Start of Block

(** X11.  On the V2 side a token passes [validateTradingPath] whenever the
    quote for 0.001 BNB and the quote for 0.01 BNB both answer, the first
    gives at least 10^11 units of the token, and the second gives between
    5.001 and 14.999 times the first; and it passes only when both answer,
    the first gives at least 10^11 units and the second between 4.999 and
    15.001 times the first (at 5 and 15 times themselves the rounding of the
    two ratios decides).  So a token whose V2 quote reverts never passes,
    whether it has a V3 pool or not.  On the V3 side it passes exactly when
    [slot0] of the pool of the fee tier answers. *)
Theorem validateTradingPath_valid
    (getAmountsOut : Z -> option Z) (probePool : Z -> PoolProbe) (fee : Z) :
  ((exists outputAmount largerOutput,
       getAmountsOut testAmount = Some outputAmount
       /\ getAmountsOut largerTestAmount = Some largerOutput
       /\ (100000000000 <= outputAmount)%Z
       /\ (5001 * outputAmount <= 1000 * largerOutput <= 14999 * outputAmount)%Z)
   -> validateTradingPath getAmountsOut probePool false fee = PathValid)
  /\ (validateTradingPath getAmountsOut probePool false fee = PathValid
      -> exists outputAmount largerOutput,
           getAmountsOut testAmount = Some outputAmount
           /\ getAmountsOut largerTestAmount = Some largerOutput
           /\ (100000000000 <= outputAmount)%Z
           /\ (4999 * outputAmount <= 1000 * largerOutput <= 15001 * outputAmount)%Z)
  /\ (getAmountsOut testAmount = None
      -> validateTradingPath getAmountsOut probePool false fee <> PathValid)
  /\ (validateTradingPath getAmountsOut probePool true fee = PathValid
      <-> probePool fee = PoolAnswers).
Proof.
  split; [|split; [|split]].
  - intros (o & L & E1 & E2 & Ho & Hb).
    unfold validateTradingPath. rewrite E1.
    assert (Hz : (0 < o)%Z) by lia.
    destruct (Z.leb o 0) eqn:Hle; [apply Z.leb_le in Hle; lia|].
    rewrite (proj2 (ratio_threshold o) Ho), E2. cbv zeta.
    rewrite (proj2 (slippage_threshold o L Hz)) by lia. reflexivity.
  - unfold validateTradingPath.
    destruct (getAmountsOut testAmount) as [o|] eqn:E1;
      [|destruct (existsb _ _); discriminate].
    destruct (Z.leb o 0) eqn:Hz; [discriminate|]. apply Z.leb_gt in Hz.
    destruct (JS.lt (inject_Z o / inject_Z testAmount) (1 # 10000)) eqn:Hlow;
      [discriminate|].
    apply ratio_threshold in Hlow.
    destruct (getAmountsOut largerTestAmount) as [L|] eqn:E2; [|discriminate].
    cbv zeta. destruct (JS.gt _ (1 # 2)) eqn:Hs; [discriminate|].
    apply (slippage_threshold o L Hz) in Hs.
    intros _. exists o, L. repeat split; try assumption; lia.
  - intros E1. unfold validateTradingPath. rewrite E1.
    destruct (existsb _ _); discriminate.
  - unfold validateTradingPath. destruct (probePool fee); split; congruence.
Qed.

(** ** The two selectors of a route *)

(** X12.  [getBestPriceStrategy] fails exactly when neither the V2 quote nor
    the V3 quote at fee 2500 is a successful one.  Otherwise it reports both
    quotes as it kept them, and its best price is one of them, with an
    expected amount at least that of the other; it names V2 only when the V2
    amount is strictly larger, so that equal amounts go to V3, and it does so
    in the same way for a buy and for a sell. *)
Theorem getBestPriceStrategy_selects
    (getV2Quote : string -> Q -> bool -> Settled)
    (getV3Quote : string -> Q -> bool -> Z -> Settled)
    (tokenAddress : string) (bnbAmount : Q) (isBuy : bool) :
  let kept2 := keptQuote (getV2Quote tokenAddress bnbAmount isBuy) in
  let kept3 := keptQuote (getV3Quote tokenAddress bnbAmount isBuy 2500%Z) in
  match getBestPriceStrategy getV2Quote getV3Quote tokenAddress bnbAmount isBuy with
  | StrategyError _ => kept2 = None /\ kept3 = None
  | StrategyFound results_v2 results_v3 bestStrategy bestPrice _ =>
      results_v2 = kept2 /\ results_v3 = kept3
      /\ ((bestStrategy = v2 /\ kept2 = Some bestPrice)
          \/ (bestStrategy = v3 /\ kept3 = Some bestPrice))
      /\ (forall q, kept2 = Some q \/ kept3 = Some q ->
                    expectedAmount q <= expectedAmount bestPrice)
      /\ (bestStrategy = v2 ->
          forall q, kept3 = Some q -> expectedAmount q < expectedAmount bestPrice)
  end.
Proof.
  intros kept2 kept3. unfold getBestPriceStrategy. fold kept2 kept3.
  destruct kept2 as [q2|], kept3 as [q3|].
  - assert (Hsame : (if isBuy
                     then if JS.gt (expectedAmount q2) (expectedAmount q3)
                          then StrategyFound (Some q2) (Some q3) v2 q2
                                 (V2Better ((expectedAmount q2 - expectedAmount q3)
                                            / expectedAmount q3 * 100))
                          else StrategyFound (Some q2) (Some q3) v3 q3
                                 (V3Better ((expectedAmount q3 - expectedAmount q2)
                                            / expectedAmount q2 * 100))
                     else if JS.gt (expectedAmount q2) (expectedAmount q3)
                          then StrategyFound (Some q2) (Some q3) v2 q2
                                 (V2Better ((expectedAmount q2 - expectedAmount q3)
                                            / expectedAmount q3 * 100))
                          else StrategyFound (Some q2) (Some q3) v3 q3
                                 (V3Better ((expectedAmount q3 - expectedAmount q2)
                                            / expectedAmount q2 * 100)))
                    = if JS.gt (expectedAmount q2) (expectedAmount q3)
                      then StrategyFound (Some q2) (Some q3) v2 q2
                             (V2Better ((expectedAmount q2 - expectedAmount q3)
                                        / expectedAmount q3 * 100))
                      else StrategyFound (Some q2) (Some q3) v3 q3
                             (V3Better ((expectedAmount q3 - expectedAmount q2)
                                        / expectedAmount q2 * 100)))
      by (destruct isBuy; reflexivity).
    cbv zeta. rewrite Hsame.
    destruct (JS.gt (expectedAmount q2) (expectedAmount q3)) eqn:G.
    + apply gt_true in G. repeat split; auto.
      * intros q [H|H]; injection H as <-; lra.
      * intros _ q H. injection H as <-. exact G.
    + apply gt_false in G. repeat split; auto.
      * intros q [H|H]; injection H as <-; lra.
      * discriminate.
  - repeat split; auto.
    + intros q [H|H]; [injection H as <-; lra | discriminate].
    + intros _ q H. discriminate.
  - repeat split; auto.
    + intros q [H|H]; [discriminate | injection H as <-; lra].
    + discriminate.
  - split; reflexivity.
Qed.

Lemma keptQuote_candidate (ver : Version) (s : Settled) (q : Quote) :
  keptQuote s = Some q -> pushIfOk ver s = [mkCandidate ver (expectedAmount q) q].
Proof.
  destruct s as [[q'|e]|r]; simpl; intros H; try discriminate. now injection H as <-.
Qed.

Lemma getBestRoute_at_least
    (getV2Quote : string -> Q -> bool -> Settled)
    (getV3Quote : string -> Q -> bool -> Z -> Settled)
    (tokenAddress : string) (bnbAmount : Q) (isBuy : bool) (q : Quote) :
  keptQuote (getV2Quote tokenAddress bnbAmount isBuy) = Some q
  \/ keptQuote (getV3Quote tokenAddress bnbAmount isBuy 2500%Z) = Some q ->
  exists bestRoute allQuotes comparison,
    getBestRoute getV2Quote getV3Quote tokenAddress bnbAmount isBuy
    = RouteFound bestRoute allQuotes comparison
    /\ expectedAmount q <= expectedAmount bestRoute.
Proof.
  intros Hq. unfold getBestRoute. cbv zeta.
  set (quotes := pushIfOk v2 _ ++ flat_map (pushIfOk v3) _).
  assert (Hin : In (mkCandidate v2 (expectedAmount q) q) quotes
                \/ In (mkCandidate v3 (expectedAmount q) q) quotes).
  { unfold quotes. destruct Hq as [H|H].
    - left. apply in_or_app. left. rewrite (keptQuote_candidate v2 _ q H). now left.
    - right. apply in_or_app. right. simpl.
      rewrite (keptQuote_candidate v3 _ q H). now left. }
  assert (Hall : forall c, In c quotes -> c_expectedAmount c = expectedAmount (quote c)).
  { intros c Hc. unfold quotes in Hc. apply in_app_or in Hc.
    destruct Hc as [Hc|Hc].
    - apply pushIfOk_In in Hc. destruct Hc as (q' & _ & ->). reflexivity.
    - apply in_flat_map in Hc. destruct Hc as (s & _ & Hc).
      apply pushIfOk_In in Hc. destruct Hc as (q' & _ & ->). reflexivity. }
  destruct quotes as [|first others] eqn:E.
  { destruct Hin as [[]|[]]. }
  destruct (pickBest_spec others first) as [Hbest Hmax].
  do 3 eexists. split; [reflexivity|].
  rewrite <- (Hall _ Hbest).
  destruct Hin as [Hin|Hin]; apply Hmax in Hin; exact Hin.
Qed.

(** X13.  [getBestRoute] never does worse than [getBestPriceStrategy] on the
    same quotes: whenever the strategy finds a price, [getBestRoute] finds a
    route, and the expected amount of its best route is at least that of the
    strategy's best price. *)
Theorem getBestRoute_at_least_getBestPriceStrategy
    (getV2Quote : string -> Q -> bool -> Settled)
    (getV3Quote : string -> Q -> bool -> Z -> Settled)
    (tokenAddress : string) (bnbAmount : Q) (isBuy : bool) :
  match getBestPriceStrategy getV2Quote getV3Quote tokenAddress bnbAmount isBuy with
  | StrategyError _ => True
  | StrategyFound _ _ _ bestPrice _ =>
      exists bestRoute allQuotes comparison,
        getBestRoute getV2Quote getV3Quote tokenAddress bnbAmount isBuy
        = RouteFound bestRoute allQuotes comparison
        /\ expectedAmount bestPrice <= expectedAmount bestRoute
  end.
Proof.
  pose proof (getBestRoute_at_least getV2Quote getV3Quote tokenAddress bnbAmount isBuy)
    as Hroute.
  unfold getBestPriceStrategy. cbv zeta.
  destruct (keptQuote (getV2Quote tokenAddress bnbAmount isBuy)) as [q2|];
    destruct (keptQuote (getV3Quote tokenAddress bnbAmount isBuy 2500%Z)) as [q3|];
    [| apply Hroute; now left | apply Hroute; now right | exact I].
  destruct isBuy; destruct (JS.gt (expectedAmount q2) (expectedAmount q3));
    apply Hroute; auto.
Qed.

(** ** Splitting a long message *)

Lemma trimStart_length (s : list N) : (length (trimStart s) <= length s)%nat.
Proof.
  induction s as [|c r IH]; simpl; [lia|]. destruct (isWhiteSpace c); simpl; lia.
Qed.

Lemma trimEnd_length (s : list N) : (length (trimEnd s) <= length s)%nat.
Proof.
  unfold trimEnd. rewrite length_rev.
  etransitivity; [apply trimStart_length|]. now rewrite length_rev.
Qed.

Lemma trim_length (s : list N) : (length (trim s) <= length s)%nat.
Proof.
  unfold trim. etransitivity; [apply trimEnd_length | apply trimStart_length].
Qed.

End of Block
Start of Block

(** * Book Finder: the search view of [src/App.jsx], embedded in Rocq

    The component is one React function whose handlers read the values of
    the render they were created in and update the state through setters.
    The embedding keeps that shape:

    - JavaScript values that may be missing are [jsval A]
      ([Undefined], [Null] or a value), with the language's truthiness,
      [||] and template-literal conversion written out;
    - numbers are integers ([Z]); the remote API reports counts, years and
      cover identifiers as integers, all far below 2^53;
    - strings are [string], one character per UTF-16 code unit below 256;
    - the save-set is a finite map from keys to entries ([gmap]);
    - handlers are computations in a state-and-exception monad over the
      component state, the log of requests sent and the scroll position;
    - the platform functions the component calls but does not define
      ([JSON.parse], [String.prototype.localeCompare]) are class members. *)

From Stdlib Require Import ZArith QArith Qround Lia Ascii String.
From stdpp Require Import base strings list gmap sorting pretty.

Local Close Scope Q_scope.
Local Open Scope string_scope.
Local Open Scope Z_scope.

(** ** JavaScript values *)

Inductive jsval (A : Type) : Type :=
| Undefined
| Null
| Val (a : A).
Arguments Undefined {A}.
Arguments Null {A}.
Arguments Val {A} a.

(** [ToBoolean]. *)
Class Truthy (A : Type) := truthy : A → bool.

End of Block
Start of Block

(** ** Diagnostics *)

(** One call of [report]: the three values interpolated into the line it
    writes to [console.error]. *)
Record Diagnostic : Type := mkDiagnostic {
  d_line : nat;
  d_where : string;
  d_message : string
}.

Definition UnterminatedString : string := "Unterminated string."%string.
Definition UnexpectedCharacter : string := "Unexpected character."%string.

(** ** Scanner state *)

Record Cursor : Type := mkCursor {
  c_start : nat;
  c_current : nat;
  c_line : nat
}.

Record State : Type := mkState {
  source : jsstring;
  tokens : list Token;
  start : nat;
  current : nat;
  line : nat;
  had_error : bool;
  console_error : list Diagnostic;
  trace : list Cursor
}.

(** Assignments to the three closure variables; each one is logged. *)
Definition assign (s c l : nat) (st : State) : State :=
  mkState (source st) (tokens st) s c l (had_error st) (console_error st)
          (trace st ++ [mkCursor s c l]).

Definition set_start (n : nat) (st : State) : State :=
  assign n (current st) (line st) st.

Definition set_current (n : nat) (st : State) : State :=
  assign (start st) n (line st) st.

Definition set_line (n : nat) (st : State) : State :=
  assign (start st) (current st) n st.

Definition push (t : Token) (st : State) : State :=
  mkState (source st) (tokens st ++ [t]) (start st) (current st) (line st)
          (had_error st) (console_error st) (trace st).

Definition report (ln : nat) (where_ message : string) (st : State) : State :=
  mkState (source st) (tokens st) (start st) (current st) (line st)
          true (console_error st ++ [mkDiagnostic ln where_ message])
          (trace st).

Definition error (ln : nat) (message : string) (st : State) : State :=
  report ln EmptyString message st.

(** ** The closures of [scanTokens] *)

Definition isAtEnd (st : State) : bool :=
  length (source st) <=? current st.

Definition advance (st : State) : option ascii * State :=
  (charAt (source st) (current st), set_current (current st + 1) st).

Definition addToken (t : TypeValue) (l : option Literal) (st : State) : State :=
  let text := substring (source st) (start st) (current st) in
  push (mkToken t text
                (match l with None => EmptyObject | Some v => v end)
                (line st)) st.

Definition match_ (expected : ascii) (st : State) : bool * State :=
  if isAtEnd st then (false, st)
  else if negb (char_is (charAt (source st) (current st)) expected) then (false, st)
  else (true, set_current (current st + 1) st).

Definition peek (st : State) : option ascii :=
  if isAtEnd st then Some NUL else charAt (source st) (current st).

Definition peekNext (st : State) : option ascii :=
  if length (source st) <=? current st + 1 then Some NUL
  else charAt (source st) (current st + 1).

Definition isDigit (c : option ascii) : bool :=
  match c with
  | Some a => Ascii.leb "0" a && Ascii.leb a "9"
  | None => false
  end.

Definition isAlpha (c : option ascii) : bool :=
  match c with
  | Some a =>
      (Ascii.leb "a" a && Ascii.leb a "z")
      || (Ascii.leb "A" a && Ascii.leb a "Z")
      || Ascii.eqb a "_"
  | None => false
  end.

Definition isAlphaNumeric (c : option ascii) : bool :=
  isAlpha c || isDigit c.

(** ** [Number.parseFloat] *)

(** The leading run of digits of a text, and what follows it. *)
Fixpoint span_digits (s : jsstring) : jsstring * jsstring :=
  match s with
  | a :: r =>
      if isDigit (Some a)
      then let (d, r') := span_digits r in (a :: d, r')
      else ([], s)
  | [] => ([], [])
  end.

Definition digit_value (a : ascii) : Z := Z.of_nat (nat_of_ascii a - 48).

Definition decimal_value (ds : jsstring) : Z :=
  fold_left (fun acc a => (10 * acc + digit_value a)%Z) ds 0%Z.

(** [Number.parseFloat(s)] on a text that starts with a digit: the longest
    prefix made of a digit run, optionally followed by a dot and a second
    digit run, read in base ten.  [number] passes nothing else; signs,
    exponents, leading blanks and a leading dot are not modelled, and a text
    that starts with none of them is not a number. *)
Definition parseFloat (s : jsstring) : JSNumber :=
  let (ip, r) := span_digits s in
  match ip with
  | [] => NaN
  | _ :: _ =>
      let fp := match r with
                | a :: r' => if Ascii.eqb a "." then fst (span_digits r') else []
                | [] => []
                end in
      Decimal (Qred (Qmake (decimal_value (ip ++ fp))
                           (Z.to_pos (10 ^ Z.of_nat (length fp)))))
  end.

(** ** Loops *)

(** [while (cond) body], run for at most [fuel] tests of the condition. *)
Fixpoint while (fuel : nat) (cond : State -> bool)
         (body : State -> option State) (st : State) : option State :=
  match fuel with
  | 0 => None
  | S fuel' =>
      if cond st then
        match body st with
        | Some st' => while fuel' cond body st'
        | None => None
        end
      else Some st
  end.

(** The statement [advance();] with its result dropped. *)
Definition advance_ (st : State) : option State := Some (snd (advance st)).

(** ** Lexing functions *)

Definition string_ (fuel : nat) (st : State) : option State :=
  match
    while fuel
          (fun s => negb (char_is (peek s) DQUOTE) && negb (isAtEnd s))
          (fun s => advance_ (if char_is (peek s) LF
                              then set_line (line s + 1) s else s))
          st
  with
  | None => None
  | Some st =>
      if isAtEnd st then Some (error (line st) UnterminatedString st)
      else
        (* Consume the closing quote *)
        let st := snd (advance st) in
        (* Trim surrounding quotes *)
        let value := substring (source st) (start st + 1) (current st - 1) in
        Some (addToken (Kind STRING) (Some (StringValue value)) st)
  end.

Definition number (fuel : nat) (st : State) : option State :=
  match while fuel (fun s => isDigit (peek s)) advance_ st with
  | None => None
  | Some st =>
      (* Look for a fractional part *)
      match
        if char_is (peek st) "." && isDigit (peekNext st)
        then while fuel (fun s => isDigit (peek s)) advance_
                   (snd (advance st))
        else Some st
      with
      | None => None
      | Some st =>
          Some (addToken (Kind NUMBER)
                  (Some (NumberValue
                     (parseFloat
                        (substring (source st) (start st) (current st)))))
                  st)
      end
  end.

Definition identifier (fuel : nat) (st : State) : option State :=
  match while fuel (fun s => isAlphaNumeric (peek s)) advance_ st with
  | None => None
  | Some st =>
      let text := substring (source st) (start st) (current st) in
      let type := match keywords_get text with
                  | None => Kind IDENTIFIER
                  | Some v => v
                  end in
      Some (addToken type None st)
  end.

End of Block

▸ **Assignment**
Your reply should be one number: how many lines in this listing contain the string "base".

▸ **Answer to this exercise**
2